La disciplina delle convivenze di fatto nella legge 76/2016

Dott. Federica Morabito - Secondo il comma 36 della legge n. 76/2016 sulle unioni civili, si intendono per «conviventi di fatto» due persone maggiorenni unite stabilmente da legami affettivi di coppia e di reciproca assistenza morale e materiale, non vincolate da rapporti di parentela, affinita' o adozione, da matrimonio o da un'unione civile.

Vediamo i punti salienti:

Diritti reciproci e facoltà

- I conviventi di fatto hanno gli stessi diritti spettanti al coniuge nei casi previsti dall'ordinamento penitenziario; (si segnala che la giurisprudenza di legittimità aveva già esteso tali diritti al convivente "more uxorio", in alcuni casi specifici, ad esempio il convivente di fatto è stato dichiarato non perseguibile per il reato di favoreggiamento personale ex art 378 cp, potendo costui beneficiare dell'esimente di cui all'art. 384cp , Cass. Pen.,4 agosto 2015, n. 34147) ;

- i conviventi hanno diritto di visita e di accesso agli atti in caso di ricovero dell'altro convivente presso strutture ospedaliere private, pubbliche o convenzionate;

- ciascun convivente ha la facoltà di designare l'altro quale suo rappresentante con poteri pieni o limitati: in caso di malattia che comporta incapacita' di intendere e di volere, per le decisioni in materia di salute; nonché, in caso di morte, per quanto riguarda la donazione di organi, le modalita' di trattamento del corpo e le celebrazioni funerarie;

- in caso di morte del proprietario della casa di comune residenza il convivente di fatto superstite ha diritto di continuare ad abitare nella stessa per due anni o per un periodo pari alla convivenza se superiore a due anni e comunque non oltre i cinque anni. Ove nella stessa coabitino figli minori o figli disabili del convivente superstite, il medesimo ha diritto di continuare ad abitare nella casa di comune residenza per un periodo non inferiore a tre anni.;

- in caso di morte del conduttore o di suo recesso dal contratto di locazione della casa di comune residenza, il convivente di fatto ha facolta' di succedergli nel contratto;

- il convivente, che presta stabilmente la propria opera presso l'impresa dell'altro convivente, ha diritto agli utili dell'impresa;

- in caso di morte del convivente, per fatto illecito di un terzo, il coniuge superstite ha diritto al risarcimento del danno.

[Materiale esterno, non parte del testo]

(** * django-configurations: the value resolution engine

    A shallow embedding of [configurations/values.py] (the [Value]
    descriptor family and [setup_value]) and of the injection sequence of
    [configurations/importer.py] ([exec_module] of the loader that
    [wrap_loader] installs), with the properties the specification states
    about them.

    Conventions of the embedding:
    - Python [str] is [string]; the text model is ASCII (code points below
      128), which is what environment-variable names and the literals of
      the module use.
    - [os.environ] and the attribute table of a module are finite maps
      ([gmap string _]).
    - A descriptor object is a record of its class and instance
      attributes; a method is chosen by the class, as Python's method
      resolution does.
    - Code that mutates an object and may raise is a computation in the
      monad [ST]: it threads the object, returns a value or an exception,
      and logs every membership test on [os.environ].
    - Services of the interpreter, of Django and of the operating system
      ([ast.literal_eval], [import_string], [os.path.expanduser], ...) are
      fields of a [world].

    The file has two parts: the embedding and the notions used to state
    properties first, then the properties. *)

From Stdlib Require Import ZArith Ascii String List Bool Lia.
From stdpp Require Import gmap strings.
Import ListNotations.

Local Open Scope Z_scope.
Set Warnings "-register-all".

(* ===================================================================== *)
(** * Python text operations *)
(* ===================================================================== *)

Module Str.

Definition code (c : ascii) : N := N_of_ascii c.

(** [str.isspace] on one ASCII character: TAB..CR, FS..US and the
    space. *)
Definition isspace (c : ascii) : bool :=
  let n := code c in
  ((9 <=? n) && (n <=? 13) || (28 <=? n) && (n <=? 32))%N.

Definition isupper (c : ascii) : bool :=
  let n := code c in ((65 <=? n) && (n <=? 90))%N.

Definition islower (c : ascii) : bool :=
  let n := code c in ((97 <=? n) && (n <=? 122))%N.

Definition lower_char (c : ascii) : ascii :=
  if isupper c then ascii_of_N (code c + 32) else c.

Definition upper_char (c : ascii) : ascii :=
  if islower c then ascii_of_N (code c - 32) else c.

Fixpoint map (f : ascii -> ascii) (s : string) : string :=
  match s with
  | EmptyString => EmptyString
  | String c s' => String (f c) (map f s')
  end.

(** [str.lower] and [str.upper]. *)
Definition lower : string -> string := map lower_char.
Definition upper : string -> string := map upper_char.

Fixpoint lstrip (s : string) : string :=
  match s with
  | EmptyString => EmptyString
  | String c s' => if isspace c then lstrip s' else s
  end.

Fixpoint rstrip (s : string) : string :=
  match s with
  | EmptyString => EmptyString
  | String c s' =>
      match rstrip s' with
      | EmptyString => if isspace c then EmptyString else String c EmptyString
      | r => String c r
      end
  end.

(** [str.strip()] with no argument. *)
Definition strip (s : string) : string := rstrip (lstrip s).

Definition is_empty (s : string) : bool :=
  match s with EmptyString => true | _ => false end.

(** [s.startswith(p)]. *)
Fixpoint startswith (p s : string) : bool :=
  match p, s with
  | EmptyString, _ => true
  | String a p', String b s' => if ascii_dec a b then startswith p' s' else false
  | String _ _, EmptyString => false
  end.

(** [s.endswith("_")]: the last character is an underscore. *)
Fixpoint endswith_char (c : ascii) (s : string) : bool :=
  match s with
  | EmptyString => false
  | String a EmptyString => if ascii_dec a c then true else false
  | String _ s' => endswith_char c s'
  end.

(** [s[:-1]]. *)
Fixpoint drop_last (s : string) : string :=
  match s with
  | EmptyString => EmptyString
  | String _ EmptyString => EmptyString
  | String a s' => String a (drop_last s')
  end.

Fixpoint rev_onto (s acc : string) : string :=
  match s with
  | EmptyString => acc
  | String c s' => rev_onto s' (String c acc)
  end.

Definition rev (s : string) : string := rev_onto s EmptyString.

(** The scan of [str.split(sep)] for a non-empty [sep]: [cur] is the
    current piece, reversed; [skip] counts the characters of a separator
    occurrence still to be passed over. *)
Fixpoint split_scan (sep s : string) (skip : nat) (cur : string) : list string :=
  match s with
  | EmptyString => [rev cur]
  | String c s' =>
      match skip with
      | S k => split_scan sep s' k cur
      | O =>
          if startswith sep s
          then rev cur :: split_scan sep s' (Nat.pred (String.length sep)) EmptyString
          else split_scan sep s' O (String c cur)
      end
  end.

(** [s.split(sep)]; [None] stands for the [ValueError] Python raises on
    an empty separator. *)
Definition split (sep s : string) : option (list string) :=
  if is_empty sep then None else Some (split_scan sep s O EmptyString).

(** [sep.join(items)]. *)
Fixpoint join (sep : string) (items : list string) : string :=
  match items with
  | [] => EmptyString
  | [x] => x
  | x :: rest => x +:+ sep +:+ join sep rest
  end.


End Str.

(* ===================================================================== *)
(** * Python values, exceptions and outcomes *)
(* ===================================================================== *)

(** The Python objects that settings take as values.  A [PSet] lists its
    members once each, in order of first insertion; [PObj] is any other
    object, known by an identifier only. *)
Inductive pyval : Type :=
| PNone
| PBool (b : bool)
| PInt (z : Z)
| PStr (s : string)
| PList (items : list pyval)
| PTuple (items : list pyval)
| PSet (items : list pyval)
| PDict (entries : list (pyval * pyval))
| PObj (id : string).

(** Exception classes the two modules raise, catch or let through.  All of
    them derive from [Exception]; [BaseException]-only signals
    ([KeyboardInterrupt], [SystemExit]) are not errors of a computation
    and are outside the model.  In the specification's taxonomy
    [ValueRetrievalError] is the RetrievalError, [ValueProcessingError] the
    ProcessingError and [ImproperlyConfigured] (Django's "structural
    problem" exception, raised by every constructor check of values.py)
    the ConfigurationError. *)
Inductive exc_class : Type :=
| TypeError
| ValueError
| AttributeError
| ImportError
| SyntaxError
| InvalidOperation
| ValidationError
| ImproperlyConfigured
| ValueRetrievalError
| ValueProcessingError
| ConfigurationError
| OtherException (name : string).

Global Instance exc_class_eq_dec : EqDecision exc_class.
Proof. solve_decision. Defined.

(** An exception object: its class and the base classes of that class
    that an [except] clause may name, the descriptor it was built for
    (named by its destination name), the offending input, its message, the
    exception it was raised [from], and its traceback. *)
Inductive exn : Type := mk_exn {
  exn_class : exc_class;
  exn_bases : list exc_class;
  exn_value : option string;
  exn_raw : option pyval;
  exn_msg : string;
  exn_cause : option exn;
  exn_traceback : list string
}.

Inductive outcome (A : Type) : Type :=
| Return (a : A)
| Raise (e : exn).
Arguments Return {A} a.
Arguments Raise {A} e.

Definition obind {A B} (o : outcome A) (k : A -> outcome B) : outcome B :=
  match o with
  | Return a => k a
  | Raise e => Raise e
  end.

(** [isinstance(e, classes)] for an [except (C1, ..., Cn)] clause. *)
Definition exc_isinstance (e : exn) (classes : list exc_class) : bool :=
  existsb (fun c => bool_decide (c ∈ classes)) (exn_class e :: exn_bases e).

(** The three failure kinds of the specification. *)
Inductive error_kind : Type := RetrievalError | ProcessingError | ConfigurationErrorKind.

Definition taxonomy (c : exc_class) : option error_kind :=
  match c with
  | ValueRetrievalError => Some RetrievalError
  | ValueProcessingError => Some ProcessingError
  | ImproperlyConfigured | ConfigurationError => Some ConfigurationErrorKind
  | _ => None
  end.

(** Truth value of an object ([bool(x)], [if x:], [not x]). *)
Definition truthy (v : pyval) : bool :=
  match v with
  | PNone => false
  | PBool b => b
  | PInt z => negb (z =? 0)
  | PStr s => negb (Str.is_empty s)
  | PList l | PTuple l | PSet l => match l with [] => false | _ => true end
  | PDict d => match d with [] => false | _ => true end
  | PObj _ => true
  end.

(** [x is None] *)
Definition is_None (v : pyval) : bool :=
  match v with PNone => true | _ => false end.

(** Truth value of an optional text attribute ([if self.environ_name:]). *)
Definition truthy_name (o : option string) : bool :=
  match o with
  | Some s => negb (Str.is_empty s)
  | None => false
  end.

(** The text of an optional text attribute known to be present. *)
Definition text_of (o : option string) : string :=
  match o with
  | Some s => s
  | None => EmptyString
  end.

Definition kwargs : Type := list (string * pyval).

(** Python callables handed to descriptors: per-element converters and
    validators take one argument, casters take the value and keyword
    parameters. *)
Definition converter_fn : Type := pyval -> outcome pyval.
Definition caster_fn : Type := kwargs -> pyval -> outcome pyval.
Definition validator_fn : Type := pyval -> outcome unit.

(* ===================================================================== *)
(** * The process the module runs in *)
(* ===================================================================== *)

(** What values.py takes from the interpreter and the operating system:
    the environment table, [os.path], [ast.literal_eval], the casters
    [int], [float] and [decimal.Decimal], Django's [import_string] (for
    casters and validators given by dotted path; [None] stands for
    [ImportError]), [URLValidator()] and [RegexValidator(regex=...)], and
    the argument names [getargspec] reports for a caster ([None] stands
    for its [TypeError]). *)
Record world : Type := {
  os_environ : gmap string string;
  os_path_expanduser : string -> string;
  os_path_exists : string -> bool;
  os_path_abspath : string -> string;
  ast_literal_eval : string -> outcome pyval;
  py_int : caster_fn;
  py_float : caster_fn;
  py_Decimal : caster_fn;
  import_caster : string -> option caster_fn;
  import_validator : string -> option validator_fn;
  URLValidator : validator_fn;
  RegexValidator : pyval -> validator_fn;
  getargspec : string -> option (list string)
}.

(* ===================================================================== *)
(** * Descriptors *)
(* ===================================================================== *)

(** The classes of values.py.  [BackendsValue], a [ListValue] whose
    converter checks that each item can be imported, is the [ListValue]
    with that converter. *)
Inductive pyclass : Type :=
| Value_cls
| BooleanValue
| IntegerValue
| PositiveIntegerValue
| FloatValue
| DecimalValue
| ListValue
| TupleValue
| SingleNestedListValue
| SingleNestedTupleValue
| SetValue
| DictValue
| EmailValue
| URLValue
| IPValue
| RegexValue
| PathValue
| SecretValue
| EmailURLValue
| DatabaseURLValue
| CacheURLValue
| SearchURLValue.

Global Instance pyclass_eq_dec : EqDecision pyclass.
Proof. solve_decision. Defined.

Inductive seq_type : Type := list_type | tuple_type.


Definition class_multiple (c : pyclass) : bool :=
  match c with EmailURLValue => true | _ => false end.

Definition class_late_binding (c : pyclass) : bool :=
  match c with
  | EmailURLValue | DatabaseURLValue | CacheURLValue | SearchURLValue => true
  | _ => false
  end.
(** A write phase that panics was refused by the file system. *)
Lemma WriteString_Panic (written chunk : string) e :
  WriteString fs written chunk = Panic e ->
  e = PanicIO "assets.go" /\ writeFile fs written chunk = false.
Proof.
  unfold WriteString. destruct (writeFile fs written chunk); [discriminate |].
  intros H. injection H as <-. now split.
Qed.

Lemma writeEntries_Panic {E} (entry : E -> string) (visited : list E)
    (written : string) e :
  writeEntries fs entry written visited = Panic e ->
  e = PanicIO "assets.go" /\
  exists w chunk, writeFile fs w chunk = false.
Proof.
  revert written. induction visited as [| x rest IH]; intros written H.
  - discriminate.
  - simpl in H. destruct (WriteString fs written (entry x)) as [w |] eqn:Hw;
      cbn [bind] in H.
    + exact (IH _ H).
    + injection H as ->. apply WriteString_Panic in Hw as [-> Hw]. eauto.
Qed.

Lemma writeOutput_Panic (ps : list (string * string))
    (as_ : list (string * Asset)) e :
  writeOutput L fs ps as_ = Panic e ->
  e = PanicIO "assets.go" /\
  (createFile fs "assets.go" = false \/
   (exists w chunk, writeFile fs w chunk = false) \/
   (exists w, closeFile fs w = false)).
Proof.
  unfold writeOutput. destruct (createFile fs "assets.go");
    [| intros H; injection H as <-; auto].
  intros H.
  repeat match type of H with
  | bind (WriteString fs ?w ?c) _ = _ =>
      let Hw := fresh "Hw" in
      destruct (WriteString fs w c) eqn:Hw; cbn [bind] in H;
      [| injection H as ->; apply WriteString_Panic in Hw as [-> Hw]; eauto 6]
  | bind (writeEntries fs ?f ?w ?l) _ = _ =>
      let Hw := fresh "Hw" in
      destruct (writeEntries fs f w l) eqn:Hw; cbn [bind] in H;
      [| injection H as ->; apply writeEntries_Panic in Hw as [-> Hw]; auto]
  end.
  match type of H with
  | (if closeFile fs ?w then _ else _) = _ => destruct (closeFile fs w) eqn:Hc
  end; [discriminate |].
  injection H as <-. eauto 6.
Qed.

Contratti di convivenza: costituzione e risoluzione

Sono accordi atti a regolare i rapporti patrimoniali tra i conviventi.

Al fine della regolare costituzione degli accordi suddetti è necessario:

- che siano redatti in forma scritta, a pena di nullità, con atto pubblico o scrittura privata con sottoscrizione autenticata da un notaio o da un avvocato che ne attestano la conformita' alle norme imperative e all'ordine pubblico. (comma 51)

- che, entro i successivi dieci giorni, il notaio o l'avvocato provvedano, ai fini dell'opponibilità del contratto ai terzi, a trasmetterne copia al comune di residenza dei conviventi per l'iscrizione all'anagrafe ai sensi degli articoli 5 e 7 del regolamento di cui al decreto del Presidente della Repubblica 30 maggio 1989, n. 223;

I contratti di convivenza possono contenere:

- l'indicazione della residenza;

- le modalita' di contribuzione alle necessita' della vita in comune, in relazione alle sostanze di ciascuno e alla capacita' di lavoro professionale o casalingo;

- il regime patrimoniale della comunione dei beni, di cui alla sezione III del capo VI del titolo VI del libro primo del codice civile.

Su quest'ultimo punto, risulta importante evidenziare che il regime patrimoniale può essere modificato, successivamente, con le stesse modalità previste per la costituzione del contratto medesimo, di cui al comma 51.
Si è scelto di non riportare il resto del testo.